## TASK DESCRIPTION
Among the entries below, tally each line where the word "left" appears and state only the total.

## DATA TO PROCESS
^^^^^^^^^^^^^^^^

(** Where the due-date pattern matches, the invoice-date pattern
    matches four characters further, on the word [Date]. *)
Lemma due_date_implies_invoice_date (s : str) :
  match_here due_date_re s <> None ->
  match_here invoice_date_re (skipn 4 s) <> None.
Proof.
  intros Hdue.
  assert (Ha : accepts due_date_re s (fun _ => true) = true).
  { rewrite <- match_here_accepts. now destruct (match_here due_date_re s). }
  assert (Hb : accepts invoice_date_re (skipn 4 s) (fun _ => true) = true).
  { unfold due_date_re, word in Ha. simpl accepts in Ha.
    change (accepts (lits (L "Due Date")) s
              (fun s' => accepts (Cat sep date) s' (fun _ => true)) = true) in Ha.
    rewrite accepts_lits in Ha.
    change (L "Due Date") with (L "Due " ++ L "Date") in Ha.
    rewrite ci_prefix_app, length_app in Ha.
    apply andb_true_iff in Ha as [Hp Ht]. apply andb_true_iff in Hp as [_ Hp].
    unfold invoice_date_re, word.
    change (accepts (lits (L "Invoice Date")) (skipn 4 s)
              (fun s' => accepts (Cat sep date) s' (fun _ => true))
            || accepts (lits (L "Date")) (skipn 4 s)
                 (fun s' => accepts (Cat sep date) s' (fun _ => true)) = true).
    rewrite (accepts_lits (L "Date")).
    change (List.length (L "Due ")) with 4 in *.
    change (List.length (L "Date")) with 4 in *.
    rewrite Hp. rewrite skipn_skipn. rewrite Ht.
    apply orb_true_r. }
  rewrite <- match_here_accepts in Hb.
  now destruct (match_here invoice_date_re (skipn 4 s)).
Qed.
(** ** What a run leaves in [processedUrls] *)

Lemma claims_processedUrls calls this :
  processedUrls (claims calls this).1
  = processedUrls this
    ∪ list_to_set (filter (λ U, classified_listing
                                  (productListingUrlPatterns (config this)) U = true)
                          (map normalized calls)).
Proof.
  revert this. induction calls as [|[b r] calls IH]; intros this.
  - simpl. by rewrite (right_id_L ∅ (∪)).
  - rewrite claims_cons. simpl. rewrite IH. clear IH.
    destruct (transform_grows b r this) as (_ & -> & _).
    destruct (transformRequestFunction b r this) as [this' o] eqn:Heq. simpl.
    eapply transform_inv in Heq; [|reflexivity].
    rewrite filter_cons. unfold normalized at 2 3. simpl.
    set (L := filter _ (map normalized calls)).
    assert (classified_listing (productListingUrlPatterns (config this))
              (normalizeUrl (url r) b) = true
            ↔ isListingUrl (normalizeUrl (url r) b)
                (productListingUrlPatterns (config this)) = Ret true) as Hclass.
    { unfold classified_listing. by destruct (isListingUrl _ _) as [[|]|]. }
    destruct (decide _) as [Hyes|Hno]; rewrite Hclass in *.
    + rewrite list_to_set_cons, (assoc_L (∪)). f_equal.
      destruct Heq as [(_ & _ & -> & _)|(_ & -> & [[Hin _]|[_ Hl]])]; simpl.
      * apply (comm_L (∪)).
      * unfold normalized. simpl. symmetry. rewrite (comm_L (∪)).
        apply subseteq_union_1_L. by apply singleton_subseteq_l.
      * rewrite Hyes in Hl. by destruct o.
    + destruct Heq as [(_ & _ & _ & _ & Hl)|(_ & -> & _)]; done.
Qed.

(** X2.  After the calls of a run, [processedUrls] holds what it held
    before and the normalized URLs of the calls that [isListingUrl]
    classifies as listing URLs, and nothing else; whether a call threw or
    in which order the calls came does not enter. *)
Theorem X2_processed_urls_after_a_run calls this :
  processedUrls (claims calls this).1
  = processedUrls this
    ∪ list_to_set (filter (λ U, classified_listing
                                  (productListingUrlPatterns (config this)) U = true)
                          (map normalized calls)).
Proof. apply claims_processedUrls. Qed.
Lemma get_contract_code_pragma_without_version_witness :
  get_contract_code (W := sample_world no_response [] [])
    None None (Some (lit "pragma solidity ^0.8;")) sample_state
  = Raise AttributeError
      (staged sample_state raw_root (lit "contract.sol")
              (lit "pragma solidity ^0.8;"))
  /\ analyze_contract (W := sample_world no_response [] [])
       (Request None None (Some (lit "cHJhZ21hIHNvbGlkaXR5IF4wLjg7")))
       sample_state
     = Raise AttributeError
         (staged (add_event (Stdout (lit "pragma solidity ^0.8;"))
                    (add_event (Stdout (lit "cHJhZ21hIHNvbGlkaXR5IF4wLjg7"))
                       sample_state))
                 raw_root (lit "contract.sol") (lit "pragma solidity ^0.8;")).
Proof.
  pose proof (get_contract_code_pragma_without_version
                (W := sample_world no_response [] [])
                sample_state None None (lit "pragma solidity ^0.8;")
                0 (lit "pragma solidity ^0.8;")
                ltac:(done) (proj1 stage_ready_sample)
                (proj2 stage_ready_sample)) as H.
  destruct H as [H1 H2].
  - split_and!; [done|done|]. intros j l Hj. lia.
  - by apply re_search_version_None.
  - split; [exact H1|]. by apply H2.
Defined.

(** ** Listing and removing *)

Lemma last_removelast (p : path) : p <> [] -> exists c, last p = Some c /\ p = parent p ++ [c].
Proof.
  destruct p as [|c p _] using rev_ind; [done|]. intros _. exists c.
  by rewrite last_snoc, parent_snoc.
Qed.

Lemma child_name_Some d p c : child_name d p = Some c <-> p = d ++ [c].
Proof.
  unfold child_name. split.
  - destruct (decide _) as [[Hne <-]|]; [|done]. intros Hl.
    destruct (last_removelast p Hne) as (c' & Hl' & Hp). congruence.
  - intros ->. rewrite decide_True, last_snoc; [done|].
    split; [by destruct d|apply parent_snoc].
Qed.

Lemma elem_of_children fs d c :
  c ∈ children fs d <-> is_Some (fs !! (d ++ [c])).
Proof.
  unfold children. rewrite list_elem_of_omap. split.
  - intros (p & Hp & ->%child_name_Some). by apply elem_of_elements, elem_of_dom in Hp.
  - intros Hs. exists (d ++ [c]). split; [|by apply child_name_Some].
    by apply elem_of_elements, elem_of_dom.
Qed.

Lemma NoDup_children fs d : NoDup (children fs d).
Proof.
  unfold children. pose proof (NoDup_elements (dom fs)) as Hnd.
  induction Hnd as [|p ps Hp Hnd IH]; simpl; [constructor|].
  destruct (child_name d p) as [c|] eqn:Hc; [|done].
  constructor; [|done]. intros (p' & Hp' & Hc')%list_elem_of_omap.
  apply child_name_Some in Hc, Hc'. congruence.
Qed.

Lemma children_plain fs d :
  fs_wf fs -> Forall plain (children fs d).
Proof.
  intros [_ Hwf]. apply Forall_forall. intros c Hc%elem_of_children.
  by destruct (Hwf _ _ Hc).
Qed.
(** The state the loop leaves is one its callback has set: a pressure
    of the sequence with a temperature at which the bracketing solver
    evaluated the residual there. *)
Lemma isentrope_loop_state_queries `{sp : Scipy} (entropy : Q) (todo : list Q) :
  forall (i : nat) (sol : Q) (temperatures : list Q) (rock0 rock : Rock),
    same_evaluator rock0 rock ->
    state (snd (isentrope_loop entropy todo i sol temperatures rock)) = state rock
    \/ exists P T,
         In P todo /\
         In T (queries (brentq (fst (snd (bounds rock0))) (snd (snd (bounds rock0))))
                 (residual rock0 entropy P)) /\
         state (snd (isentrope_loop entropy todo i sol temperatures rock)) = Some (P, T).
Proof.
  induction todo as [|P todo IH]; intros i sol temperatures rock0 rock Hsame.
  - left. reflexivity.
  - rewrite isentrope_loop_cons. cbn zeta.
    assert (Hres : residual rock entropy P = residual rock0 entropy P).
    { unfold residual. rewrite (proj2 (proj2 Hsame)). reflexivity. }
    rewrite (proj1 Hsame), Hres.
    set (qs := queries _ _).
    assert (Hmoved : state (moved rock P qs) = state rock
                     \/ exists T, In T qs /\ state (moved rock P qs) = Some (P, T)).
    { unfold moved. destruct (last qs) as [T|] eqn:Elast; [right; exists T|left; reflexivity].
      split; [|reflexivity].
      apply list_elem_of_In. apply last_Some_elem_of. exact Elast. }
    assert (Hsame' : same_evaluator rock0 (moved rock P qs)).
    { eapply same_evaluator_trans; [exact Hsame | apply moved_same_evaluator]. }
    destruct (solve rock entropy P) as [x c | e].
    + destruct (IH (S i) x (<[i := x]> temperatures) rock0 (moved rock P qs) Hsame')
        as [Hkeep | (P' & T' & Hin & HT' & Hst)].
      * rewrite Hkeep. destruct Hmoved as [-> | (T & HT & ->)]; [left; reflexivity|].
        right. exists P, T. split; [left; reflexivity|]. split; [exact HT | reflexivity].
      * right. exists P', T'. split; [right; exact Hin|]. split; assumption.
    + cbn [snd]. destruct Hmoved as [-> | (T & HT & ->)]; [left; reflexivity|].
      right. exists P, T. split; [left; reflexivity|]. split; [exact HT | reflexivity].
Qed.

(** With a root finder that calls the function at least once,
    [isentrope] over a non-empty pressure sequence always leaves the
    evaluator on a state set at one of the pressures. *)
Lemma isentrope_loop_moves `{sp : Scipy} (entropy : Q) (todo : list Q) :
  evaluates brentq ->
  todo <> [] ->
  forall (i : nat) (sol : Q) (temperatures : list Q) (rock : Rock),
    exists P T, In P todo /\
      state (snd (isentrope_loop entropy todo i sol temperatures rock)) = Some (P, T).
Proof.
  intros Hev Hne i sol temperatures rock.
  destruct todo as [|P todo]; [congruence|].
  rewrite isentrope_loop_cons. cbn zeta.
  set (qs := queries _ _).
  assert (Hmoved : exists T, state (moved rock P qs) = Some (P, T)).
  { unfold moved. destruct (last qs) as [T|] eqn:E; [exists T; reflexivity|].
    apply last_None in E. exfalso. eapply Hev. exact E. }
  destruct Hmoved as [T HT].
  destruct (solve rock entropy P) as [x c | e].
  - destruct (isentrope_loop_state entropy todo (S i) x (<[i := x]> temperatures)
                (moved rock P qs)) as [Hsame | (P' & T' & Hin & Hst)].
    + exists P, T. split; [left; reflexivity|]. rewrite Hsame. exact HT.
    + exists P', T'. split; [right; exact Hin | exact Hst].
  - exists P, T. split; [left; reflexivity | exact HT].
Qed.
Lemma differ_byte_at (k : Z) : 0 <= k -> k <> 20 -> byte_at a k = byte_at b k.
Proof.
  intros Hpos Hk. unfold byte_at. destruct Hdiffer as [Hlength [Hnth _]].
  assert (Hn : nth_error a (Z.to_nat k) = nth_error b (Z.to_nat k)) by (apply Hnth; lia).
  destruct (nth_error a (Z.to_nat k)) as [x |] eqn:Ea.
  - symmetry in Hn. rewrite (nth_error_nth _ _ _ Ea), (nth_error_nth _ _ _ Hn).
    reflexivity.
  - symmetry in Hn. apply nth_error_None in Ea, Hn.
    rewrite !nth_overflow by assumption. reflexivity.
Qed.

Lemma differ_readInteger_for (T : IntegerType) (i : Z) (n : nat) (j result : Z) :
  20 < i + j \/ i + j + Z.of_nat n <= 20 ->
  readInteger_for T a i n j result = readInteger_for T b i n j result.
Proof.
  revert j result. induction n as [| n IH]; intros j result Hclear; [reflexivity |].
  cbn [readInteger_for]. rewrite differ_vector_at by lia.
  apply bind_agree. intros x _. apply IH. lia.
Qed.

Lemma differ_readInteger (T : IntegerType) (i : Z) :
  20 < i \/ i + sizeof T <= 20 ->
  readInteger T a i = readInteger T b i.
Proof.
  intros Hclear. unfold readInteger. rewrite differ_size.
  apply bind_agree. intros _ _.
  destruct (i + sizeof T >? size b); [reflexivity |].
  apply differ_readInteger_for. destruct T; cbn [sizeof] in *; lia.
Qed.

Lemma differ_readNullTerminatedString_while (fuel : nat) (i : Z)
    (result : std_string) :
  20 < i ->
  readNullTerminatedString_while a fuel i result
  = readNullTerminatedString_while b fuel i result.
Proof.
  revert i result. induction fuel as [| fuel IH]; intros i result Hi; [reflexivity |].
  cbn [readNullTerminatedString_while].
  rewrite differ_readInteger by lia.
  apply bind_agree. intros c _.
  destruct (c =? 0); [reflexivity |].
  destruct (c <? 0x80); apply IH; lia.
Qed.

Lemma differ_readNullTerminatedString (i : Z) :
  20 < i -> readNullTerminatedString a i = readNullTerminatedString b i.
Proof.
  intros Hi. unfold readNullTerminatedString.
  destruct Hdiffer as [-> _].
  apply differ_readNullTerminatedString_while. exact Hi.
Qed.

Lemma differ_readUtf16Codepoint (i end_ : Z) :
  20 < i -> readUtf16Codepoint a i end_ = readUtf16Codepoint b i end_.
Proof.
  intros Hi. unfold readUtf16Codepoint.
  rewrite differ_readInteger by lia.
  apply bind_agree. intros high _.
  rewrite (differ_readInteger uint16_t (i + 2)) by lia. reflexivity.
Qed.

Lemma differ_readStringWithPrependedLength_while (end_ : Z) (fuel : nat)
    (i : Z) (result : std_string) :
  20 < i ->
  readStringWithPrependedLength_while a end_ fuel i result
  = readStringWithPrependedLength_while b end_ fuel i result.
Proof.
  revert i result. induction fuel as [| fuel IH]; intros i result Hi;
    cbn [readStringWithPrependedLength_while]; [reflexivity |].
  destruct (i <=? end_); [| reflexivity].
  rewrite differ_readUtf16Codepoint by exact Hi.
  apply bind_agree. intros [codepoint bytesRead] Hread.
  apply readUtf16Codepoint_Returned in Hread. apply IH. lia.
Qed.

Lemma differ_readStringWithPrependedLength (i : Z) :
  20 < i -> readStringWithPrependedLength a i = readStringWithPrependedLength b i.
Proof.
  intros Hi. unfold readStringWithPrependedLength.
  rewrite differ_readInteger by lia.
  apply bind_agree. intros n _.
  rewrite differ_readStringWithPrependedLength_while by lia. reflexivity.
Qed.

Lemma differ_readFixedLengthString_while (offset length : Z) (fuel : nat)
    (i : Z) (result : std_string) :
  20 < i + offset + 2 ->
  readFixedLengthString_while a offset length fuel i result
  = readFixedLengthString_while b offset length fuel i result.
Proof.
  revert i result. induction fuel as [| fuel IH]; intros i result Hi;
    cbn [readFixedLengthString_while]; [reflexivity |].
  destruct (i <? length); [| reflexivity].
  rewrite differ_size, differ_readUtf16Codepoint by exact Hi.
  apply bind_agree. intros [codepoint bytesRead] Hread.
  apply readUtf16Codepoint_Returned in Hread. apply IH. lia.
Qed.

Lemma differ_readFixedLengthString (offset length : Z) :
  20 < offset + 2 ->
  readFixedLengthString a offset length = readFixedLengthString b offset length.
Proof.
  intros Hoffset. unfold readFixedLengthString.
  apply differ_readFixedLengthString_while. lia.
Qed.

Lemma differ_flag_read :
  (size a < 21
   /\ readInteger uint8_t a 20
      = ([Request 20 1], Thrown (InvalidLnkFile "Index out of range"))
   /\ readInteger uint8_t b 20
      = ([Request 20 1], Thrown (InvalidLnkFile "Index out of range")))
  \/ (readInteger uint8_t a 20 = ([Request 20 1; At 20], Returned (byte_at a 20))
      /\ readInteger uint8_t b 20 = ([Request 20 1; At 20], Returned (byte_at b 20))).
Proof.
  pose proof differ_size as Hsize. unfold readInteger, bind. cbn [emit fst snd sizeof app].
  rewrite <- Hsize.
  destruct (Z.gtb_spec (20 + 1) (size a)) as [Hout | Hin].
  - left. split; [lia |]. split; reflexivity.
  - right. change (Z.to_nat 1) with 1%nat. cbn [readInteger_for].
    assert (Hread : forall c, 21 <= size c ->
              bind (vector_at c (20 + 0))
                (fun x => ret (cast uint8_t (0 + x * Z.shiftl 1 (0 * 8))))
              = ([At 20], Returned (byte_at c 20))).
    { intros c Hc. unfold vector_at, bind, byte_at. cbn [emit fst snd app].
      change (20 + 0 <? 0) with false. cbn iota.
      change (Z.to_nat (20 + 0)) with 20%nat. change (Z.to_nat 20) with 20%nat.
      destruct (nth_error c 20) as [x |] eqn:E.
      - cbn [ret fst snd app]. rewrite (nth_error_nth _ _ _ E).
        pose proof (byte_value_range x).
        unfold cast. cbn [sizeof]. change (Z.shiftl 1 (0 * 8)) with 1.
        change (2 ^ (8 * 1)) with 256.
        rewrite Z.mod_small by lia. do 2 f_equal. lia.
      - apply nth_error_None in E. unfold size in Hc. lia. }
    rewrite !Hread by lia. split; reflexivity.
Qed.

^^^^^^^^^^^^^^^^

## EXERCISE SOLUTION
9